As generative AI continues to dominate the headlines, it’s hard sometimes to find actual working business use cases among the hype. Writer is a San Francisco startup that is working to create generative AI writing products with the enterprise in mind. Today, the company announced a new capability for its Palmyra model that generates text from images, including graphs and charts, they call Palmyra-Vision.
May Habib, company co-founder and CEO, says that they made a strategic decision to concentrate on multimodal content, and being able to generate text from images is part of that strategy. “We are going to be focused on multimodal input, but text output, so text generation and insight that is delivered via text,” Habib told TechCrunch.
By following that guiding star, the company decided to analyze images, rather than produce them (at least for now). She reserves the right to create charts and graphs at some point from data, but that’s not something they are doing at the moment. This particular release is focused on generating text from those kinds of images.
The company uses a multiple model approach to produce the Palmyra-Vision results, where each model has a specific job to do in determining what is in the image and then generating the text with four nines of accuracy, according to Habib.

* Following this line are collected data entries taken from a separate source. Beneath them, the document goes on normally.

(** X12: for a pattern that compiles and a [skip] and a [limit] the driver
    can encode, a search returns the page [skip], [limit] of the records
    whose name passes the test, most recent first: every record returned is
    a stored record whose name matches, and when every name matches, and no
    two records were created at the same time, the search returns what the
    listing returns. *)
Theorem search_returns_matches (regex : Regex) (pattern : string)
    (test : string → bool) (w : World) (ms : list SentraCoreModel.t)
    (skip limit : Z) :
  reachable w = true → holds w ms → regex pattern = Some test →
  0 ≤ skip ≤ MAX_INT64 → 0 ≤ limit ≤ MAX_INT64 →
  ∃ sorted,
    sorted ≡ₚ List.filter (record_matches test) ms
    ∧ StronglySorted newest_first sorted
    ∧ let page := take (Z.to_nat limit) (drop (Z.to_nat skip) sorted) in
      (SentraCoreController.search_sentra_core_by_name regex pattern skip limit w).1
      = Ok page
      ∧ Forall (λ m, test (SentraCoreModel.name m) = true ∧ m ∈ ms) page
      ∧ ((∀ s, test s = true) →
         NoDup (SentraCoreModel.created_at <$> ms) →
         (SentraCoreController.search_sentra_core_by_name regex pattern
            skip limit w).1
         = (SentraCoreController.get_all_sentra_core skip limit w).1).
Proof.
  intros Hr Hw Hre Hs Hl.
  destruct (sorted_records (List.filter (record_matches test) ms))
    as (sorted & Hperm & Hsorted & Hms).
  exists sorted. split; [done|]. split; [done|]. cbv zeta.
  assert (Hrun : SentraCoreController.search_sentra_core_by_name regex pattern
                   skip limit w
                 = (Ok (take (Z.to_nat limit) (drop (Z.to_nat skip) sorted)),
                    logged (Find skip limit) w)).
  { unfold SentraCoreController.search_sentra_core_by_name, wrapped, try_except,
      bind.
    rewrite (find_regex_sorted_run regex pattern test) by done.
    rewrite Hw, filter_dump, Hms.
    by rewrite <- fmap_drop, <- fmap_take, traverseM_dump. }
  split; [by rewrite Hrun|]. split.
  - apply Forall_forall. intros m Hm.
    assert (Hin : m ∈ List.filter (record_matches test) ms).
    { rewrite <- Hperm. eapply elem_of_sublist; [exact Hm|].
      etrans; [apply sublist_take|apply sublist_drop]. }
    apply list_elem_of_In, filter_In in Hin as [Hin Htest].
    split; [exact Htest|by apply list_elem_of_In].
  - intros Hall _. rewrite Hrun.
    unfold SentraCoreController.get_all_sentra_core, wrapped, try_except, bind.
    rewrite find_sorted_run by done.
    assert (Hf : List.filter (record_matches test) ms = ms)
      by (apply filter_all; intros m; apply Hall).
    rewrite Hf in Hms. rewrite Hw, Hms.
    by rewrite <- fmap_drop, <- fmap_take, traverseM_dump.
Qed.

This has a number of use cases, including an e-commerce website generating text from thousands of changing images to populate the website with the latest merchandise without having a human keep up with every change, or interpreting key takeaways from charts and graphs automatically. Another example is compliance checking. For instance, a pharmaceutical company could use Palmyra-Vision to perform an automated FDA compliance check against ad copy, making sure that the ad is compliant with FDA regulations as outlined in an associated document, as in the example below.

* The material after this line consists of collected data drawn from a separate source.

Definition write_morphology_xml (fuel : nat) (morphology_dictionary : morphology)
  : result element :=
  m <- check_wrapped_positions fuel morphology_dictionary ;;
  root_tag <- or_raise KeyError (Dict.get "root_tag" m) ;;
  root_attrib <- or_raise KeyError (Dict.get "root_attrib" m) ;;
  rattrib <- element_attrib root_attrib ;;
  root_text <- or_raise KeyError (Dict.get "root_text" m) ;;
  config_tag <- or_raise KeyError (Dict.get "config_tag" m) ;;
  config_attrib <- or_raise KeyError (Dict.get "config_attrib" m) ;;
  cattrib <- element_attrib config_attrib ;;
  config_text <- or_raise KeyError (Dict.get "config_text" m) ;;
  children <- mapM (write_child m) (child_tags_of m) ;;
  rtag <- element_tag root_tag ;;
  rtext <- element_text root_text ;;
  ctag <- element_tag config_tag ;;
  ctext <- element_text config_text ;;
  Ret (Element rtag rattrib rtext [Element ctag cattrib ctext children]).

(** *** [fix_images] *)

(** The document, bond graph and box that [fix_images] hands to
    [check_bonds]. *)
Definition fix_images_scan_input (file : element)
  : result (morphology * bond_dict * list pyfloat) :=
  m <- zero_out_images (load_morphology_xml file) ;;
  bd <- get_bond_dict m ;;
  box_dims <- read_box_dims m ;;
  Ret (m, bd, box_dims).

Definition fix_images (fuel : nat) (file : element) : result element :=
  '(m, bd, box_dims) <- fix_images_scan_input file ;;
  match check_bonds fuel m bd box_dims with
  | (m', Ret _) => write_morphology_xml fuel m'
  | (_, Raise e) => Raise e
  | (_, OutOfFuel) => OutOfFuel
  end.

(** ** Reading a document *)





(** [position + image * L], the reconstructed true position. *)
Definition true_position (L p : pyfloat) (i : Z) : Q :=
  (Qof p + inject_Z i * Qof L)%Q.

(** [-L/2 <= p <= L/2] *)
Definition in_box (L p : pyfloat) : Prop :=
  (- (Qof L / 2) <= Qof p /\ Qof p <= Qof L / 2)%Q.

(** ** Example documents *)

(** A dictionary with one particle outside the box on the x axis, and
    what the wrapper makes of it. *)
Definition wrap_example : morphology :=
  [("box_attrib", VDict [("lx", "10.0"); ("ly", "10.0"); ("lz", "10.0")]);
   ("position_text", VRows [["16"; "0"; "-5.5"]]);
   ("image_text", VRows [["0"; "0"; "0"]])].

Definition wrap_example_out : morphology :=
  [("box_attrib", VDict [("lx", "10.0"); ("ly", "10.0"); ("lz", "10.0")]);
   ("position_text", VRows [["-4.0"; "0.0"; "4.5"]]);
   ("image_text", VRows [["2"; "0"; "-1"]])].

(** A file as the generator leaves it: a box, [positions], one type row
    per particle and [bonds]. *)
Definition section_of (tag : string) (num : nat) (rows : list (list string))
  : element :=
  Element tag [("num", str_of_int (Z.of_nat num))]
          (match rows with
           | [] => None
           | _ => Some (nl ++ PyStr.join nl (map (PyStr.join " ") rows) ++ nl)
           end) [].

Definition hoomd_file (positions bonds : list (list string)) : element :=
  Element "hoomd_xml" [("version", "1.5")] (Some nl)
    [Element "configuration" [("time_step", "0")] (Some nl)
       [Element "box" [("Lx", "10.0"); ("Ly", "10.0"); ("Lz", "10.0")] None [];
        section_of "position" (length positions) positions;
        section_of "type" (length positions) (map (fun _ => ["C"]) positions);
        section_of "bond" (length bonds) bonds]].

(** The end-to-end scenario: two bonded particles at [x = 4.9] and
    [x = -4.9] in a box of length 10. *)
Definition two_particle_file : element :=
  hoomd_file [["4.9"; "0"; "0"]; ["-4.9"; "0"; "0"]] [["polymer"; "0"; "1"]].

Definition ten : pyfloat := PyFloat 100 1.

Definition two_particle_doc : morphology :=
  Eval vm_compute in
    match fix_images_scan_input two_particle_file with
    | Ret (m, _, _) => m
    | _ => []
    end.

Definition two_particle_bonds : bond_dict := [(PInt 0, [1]); (PInt 1, [0])].

(** ** The scan as the specification words it *)




(** Particle 0 at [x = 4.9] bonded to particles 1 and 2, both on the
    other side of the boundary. *)
Definition star_file : element :=
  hoomd_file [["4.9"; "0"; "0"]; ["-4.9"; "0"; "0"]; ["-4.5"; "0"; "0"]]
             [["polymer"; "0"; "1"]; ["polymer"; "0"; "2"]].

Finally the product can interpret and summarize handwritten notes into text, but Habib says that it requires training the model for individual use cases such as medical or insurance, so that the accuracy is there.

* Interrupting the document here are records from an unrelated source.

(** The part of [run] after the URL has passed the checks. *)
Definition resolve (shareUrl cookie shareCode pwd : string) : Cloud.M Outcome :=
  fun w0 =>
  let noCache := JsString.ofZ (nowMs (Cloud.sent w0)) in
  (checked <-
     (if String.eqb pwd EmptyString then
        Cloud.ret (EmptyString, emptyObject,
                   [{| attemptStep := "check_access_code_primary_js";
                       attemptEndpoint := checkEndpoint; attemptOk := false;
                       attemptStatus := 0; attemptMessage := Some "pwd_missing_skip";
                       body_type := None; body_preview := None;
                       attemptShareId := None |}])
      else
        checkResp <- requestText (checkUrlOf noCache shareCode pwd) cookie [] ;;
        let checkObj := objectOr (payload checkResp) in
        let shareId :=
          orElse (getDeepString arrayText checkObj.1 checkObj.2 shareIdKeys) EmptyString in
        Cloud.ret (shareId, checkObj,
                   [responseAttempt "check_access_code_primary_js" checkEndpoint
                      (negb (String.eqb shareId EmptyString)) checkResp shareId])) ;;
   let '(shareId0, checkPayload, attempts0) := checked in
   infoResp <- requestText (infoUrlOf noCache shareCode) cookie [] ;;
   let infoObj := objectOr (payload infoResp) in
   let shareId1 :=
     orElse (getDeepString arrayText infoObj.1 infoObj.2 shareIdKeys) shareId0 in
   let rootFileId0 :=
     getDeepString arrayText infoObj.1 infoObj.2 ["fileId"; "fileID"; "fileid"] in
   let isFolder :=
     toFolderFlag infoObj.1
       (VStr (getDeepString arrayText infoObj.1 infoObj.2 ["isFolder"])) in
   let attempts1 := attempts0 ++
     [responseAttempt "get_share_info_js" infoEndpoint
        (negb (String.eqb shareId1 EmptyString)) infoResp shareId1] in
   let shareId :=
     if String.eqb shareId1 EmptyString then
       orElse (extractShareIdFromText (respText infoResp))
              (extractShareIdFromText (respUrl infoResp))
     else shareId1 in
   let rootFileId := orElse rootFileId0 shareId in
   if String.eqb shareId EmptyString then
     Cloud.ret (Unresolved "js_share_parse_failed_no_shareid"
                  {| share_code := shareCode; share_url := shareUrl;
                     failedAttempts := attempts1;
                     check_payload_keys := objectKeys checkPayload;
                     info_payload_keys := objectKeys infoObj |})
   else
     listResp <- requestText (listUrlOf isFolder noCache shareId rootFileId pwd) cookie
                   [("Sign-Type", "1")] ;;
     let listObj := objectOr (payload listResp) in
     let attempts2 := attempts1 ++
       [responseAttempt "list_share_dir_js" listEndpoint
          ((200 <=? respStatus listResp) && (respStatus listResp <? 400)) listResp shareId] in
     let mapped := mapFilesFromPayload listObj in
     let files :=
       match mapped with
       | [] =>
           if String.eqb rootFileId EmptyString then []
           else [{| file_id := rootFileId;
                    name := orElse (getDeepString arrayText infoObj.1 infoObj.2
                                      ["name"; "fileName"]) "single-file";
                    size := Z.max 0 (asInt infoObj.1
                                       (VStr (getDeepString arrayText infoObj.1 infoObj.2
                                                ["size"; "fileSize"])) 0);
                    is_folder := false |}]
       | _ => mapped
       end in
     Cloud.ret (Resolved shareCode shareId pwd files attempts2)) w0.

Habib says that she does not recommend using these tools without a human review as part of the workflow. She believes this is absolutely essential because any model can hallucinate (make things up) or simply get facts wrong, and it’s important to have people checking the results. While they always recommend this to every customer, and most understand it at this point, she believes that it’s eventually going to require a more automated workflow to make it happen consistently across customers, something she says they are working toward.
The company has raised $126 million to date, per Crunchbase data, and is currently talking to the big cloud infrastructure platforms about partnering as they attempt to scale the company. Its most recent round was a $100 million Series B last September led by Iconiq.
The latest Palmyra release with the image to text capabilities is available starting today.